> [WHAT IS EXPECTED]: Return all lines below containing the word "else".
━━ DATA RECORDS
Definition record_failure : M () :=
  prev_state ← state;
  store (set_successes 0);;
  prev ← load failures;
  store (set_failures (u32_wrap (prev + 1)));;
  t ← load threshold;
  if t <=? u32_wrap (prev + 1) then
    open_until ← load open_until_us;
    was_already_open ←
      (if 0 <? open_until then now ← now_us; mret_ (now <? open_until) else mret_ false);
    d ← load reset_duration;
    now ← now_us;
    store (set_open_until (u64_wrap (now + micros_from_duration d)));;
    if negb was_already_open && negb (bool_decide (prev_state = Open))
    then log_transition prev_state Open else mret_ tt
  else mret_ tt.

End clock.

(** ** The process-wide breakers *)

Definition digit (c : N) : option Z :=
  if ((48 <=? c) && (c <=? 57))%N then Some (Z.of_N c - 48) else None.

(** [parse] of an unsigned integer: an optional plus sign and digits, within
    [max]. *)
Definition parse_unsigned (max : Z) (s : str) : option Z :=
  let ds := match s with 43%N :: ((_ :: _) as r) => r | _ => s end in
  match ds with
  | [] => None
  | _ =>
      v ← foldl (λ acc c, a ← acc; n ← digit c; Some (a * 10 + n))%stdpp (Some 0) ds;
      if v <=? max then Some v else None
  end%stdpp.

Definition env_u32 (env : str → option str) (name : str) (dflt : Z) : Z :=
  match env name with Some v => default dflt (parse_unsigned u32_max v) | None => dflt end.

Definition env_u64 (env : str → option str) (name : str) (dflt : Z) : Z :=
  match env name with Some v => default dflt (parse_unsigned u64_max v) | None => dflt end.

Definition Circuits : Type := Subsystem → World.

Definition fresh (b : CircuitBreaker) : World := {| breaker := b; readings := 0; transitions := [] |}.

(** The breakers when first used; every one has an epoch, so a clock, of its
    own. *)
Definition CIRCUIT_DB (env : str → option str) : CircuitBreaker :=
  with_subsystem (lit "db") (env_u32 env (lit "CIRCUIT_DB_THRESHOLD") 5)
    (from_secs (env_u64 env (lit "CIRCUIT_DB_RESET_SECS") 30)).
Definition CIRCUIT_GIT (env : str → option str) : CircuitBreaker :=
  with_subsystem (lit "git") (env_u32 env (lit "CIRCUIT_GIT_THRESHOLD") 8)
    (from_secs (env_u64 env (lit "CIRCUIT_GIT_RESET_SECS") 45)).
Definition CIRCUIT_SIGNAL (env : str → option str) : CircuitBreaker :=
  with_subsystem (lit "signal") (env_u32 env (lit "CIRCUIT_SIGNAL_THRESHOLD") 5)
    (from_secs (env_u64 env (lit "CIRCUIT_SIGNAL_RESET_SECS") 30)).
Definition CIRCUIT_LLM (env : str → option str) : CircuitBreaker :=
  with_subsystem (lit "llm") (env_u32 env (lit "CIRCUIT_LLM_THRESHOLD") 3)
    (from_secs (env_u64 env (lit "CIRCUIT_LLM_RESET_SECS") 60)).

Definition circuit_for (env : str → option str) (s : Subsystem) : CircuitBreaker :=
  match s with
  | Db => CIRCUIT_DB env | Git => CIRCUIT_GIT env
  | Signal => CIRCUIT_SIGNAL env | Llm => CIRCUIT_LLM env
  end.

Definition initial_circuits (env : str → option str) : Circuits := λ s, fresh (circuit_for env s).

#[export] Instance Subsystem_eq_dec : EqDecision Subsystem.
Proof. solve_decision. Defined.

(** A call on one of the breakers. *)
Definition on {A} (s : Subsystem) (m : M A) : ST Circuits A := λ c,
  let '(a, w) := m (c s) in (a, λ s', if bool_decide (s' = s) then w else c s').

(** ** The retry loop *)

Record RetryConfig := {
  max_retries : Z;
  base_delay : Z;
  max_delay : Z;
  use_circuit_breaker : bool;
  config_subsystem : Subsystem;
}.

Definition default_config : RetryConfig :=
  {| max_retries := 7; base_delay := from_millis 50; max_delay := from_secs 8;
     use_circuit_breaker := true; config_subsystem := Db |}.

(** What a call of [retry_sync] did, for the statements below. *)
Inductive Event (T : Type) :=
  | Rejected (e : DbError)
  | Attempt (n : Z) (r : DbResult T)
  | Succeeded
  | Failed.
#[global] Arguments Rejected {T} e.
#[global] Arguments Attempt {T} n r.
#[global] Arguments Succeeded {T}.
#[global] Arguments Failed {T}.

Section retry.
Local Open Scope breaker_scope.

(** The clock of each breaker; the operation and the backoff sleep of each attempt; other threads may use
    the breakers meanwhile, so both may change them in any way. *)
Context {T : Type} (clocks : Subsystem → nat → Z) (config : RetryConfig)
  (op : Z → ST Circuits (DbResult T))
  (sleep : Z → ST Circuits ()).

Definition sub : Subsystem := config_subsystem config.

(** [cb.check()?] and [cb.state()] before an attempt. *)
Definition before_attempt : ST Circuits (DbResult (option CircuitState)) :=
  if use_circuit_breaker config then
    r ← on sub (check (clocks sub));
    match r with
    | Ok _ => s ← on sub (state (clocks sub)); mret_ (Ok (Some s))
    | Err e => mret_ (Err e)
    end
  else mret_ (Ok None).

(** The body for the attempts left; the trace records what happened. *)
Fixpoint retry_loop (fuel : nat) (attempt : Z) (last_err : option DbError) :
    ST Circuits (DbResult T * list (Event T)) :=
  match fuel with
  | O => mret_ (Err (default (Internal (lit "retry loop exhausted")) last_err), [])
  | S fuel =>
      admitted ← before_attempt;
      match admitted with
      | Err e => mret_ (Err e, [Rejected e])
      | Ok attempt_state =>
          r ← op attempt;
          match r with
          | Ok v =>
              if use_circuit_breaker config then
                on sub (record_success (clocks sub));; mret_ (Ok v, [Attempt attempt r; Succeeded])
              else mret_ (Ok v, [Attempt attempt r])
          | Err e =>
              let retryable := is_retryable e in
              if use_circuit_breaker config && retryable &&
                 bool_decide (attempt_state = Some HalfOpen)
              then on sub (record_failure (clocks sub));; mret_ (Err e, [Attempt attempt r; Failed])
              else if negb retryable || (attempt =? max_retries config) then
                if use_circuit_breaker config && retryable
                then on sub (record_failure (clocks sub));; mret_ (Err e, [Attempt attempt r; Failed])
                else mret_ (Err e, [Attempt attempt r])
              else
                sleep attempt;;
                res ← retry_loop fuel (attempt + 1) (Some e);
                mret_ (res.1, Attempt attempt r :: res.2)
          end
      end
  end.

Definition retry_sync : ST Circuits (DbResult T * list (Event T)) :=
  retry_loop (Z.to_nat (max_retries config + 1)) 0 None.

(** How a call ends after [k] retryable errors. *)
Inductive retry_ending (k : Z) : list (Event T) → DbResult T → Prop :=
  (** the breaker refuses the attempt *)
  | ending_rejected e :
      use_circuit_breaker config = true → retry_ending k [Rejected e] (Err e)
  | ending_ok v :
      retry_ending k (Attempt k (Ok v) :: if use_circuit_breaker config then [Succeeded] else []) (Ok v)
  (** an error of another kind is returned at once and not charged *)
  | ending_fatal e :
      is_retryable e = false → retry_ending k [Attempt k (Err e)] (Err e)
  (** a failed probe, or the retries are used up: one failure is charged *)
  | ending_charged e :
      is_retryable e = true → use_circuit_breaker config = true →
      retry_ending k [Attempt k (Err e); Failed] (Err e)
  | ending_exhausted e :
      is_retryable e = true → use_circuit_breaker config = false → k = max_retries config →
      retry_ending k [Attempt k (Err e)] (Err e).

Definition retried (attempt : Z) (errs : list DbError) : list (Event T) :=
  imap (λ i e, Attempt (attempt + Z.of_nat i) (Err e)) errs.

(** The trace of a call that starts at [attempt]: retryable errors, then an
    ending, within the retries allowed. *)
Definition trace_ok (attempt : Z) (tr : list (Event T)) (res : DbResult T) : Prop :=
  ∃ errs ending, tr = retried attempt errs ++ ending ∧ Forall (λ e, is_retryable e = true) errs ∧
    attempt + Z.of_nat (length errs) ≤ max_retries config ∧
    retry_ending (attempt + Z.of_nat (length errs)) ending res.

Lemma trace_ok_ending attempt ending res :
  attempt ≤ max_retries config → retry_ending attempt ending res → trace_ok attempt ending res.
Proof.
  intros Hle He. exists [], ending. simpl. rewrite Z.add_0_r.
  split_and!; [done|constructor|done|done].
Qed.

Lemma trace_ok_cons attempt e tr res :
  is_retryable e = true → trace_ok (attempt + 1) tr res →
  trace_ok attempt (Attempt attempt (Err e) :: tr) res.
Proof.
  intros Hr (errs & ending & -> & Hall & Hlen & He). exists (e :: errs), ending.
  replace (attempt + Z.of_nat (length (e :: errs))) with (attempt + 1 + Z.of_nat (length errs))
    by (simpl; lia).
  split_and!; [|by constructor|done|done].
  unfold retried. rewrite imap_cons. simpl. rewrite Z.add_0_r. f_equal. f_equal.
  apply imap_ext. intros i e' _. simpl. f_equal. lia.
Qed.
━━━━
> [RESPONSE TO THE TASK]:
      (if 0 <? open_until then now ← now_us; mret_ (now <? open_until) else mret_ false);
    then log_transition prev_state Open else mret_ tt
  else mret_ tt.
  if ((48 <=? c) && (c <=? 57))%N then Some (Z.of_N c - 48) else None.
      if v <=? max then Some v else None
  let '(a, w) := m (c s) in (a, λ s', if bool_decide (s' = s) then w else c s').
  else mret_ (Ok None).
              else mret_ (Ok v, [Attempt attempt r])
              else if negb retryable || (attempt =? max_retries config) then
                else mret_ (Err e, [Attempt attempt r])
              else
      retry_ending k (Attempt k (Ok v) :: if use_circuit_breaker config then [Succeeded] else []) (Ok v)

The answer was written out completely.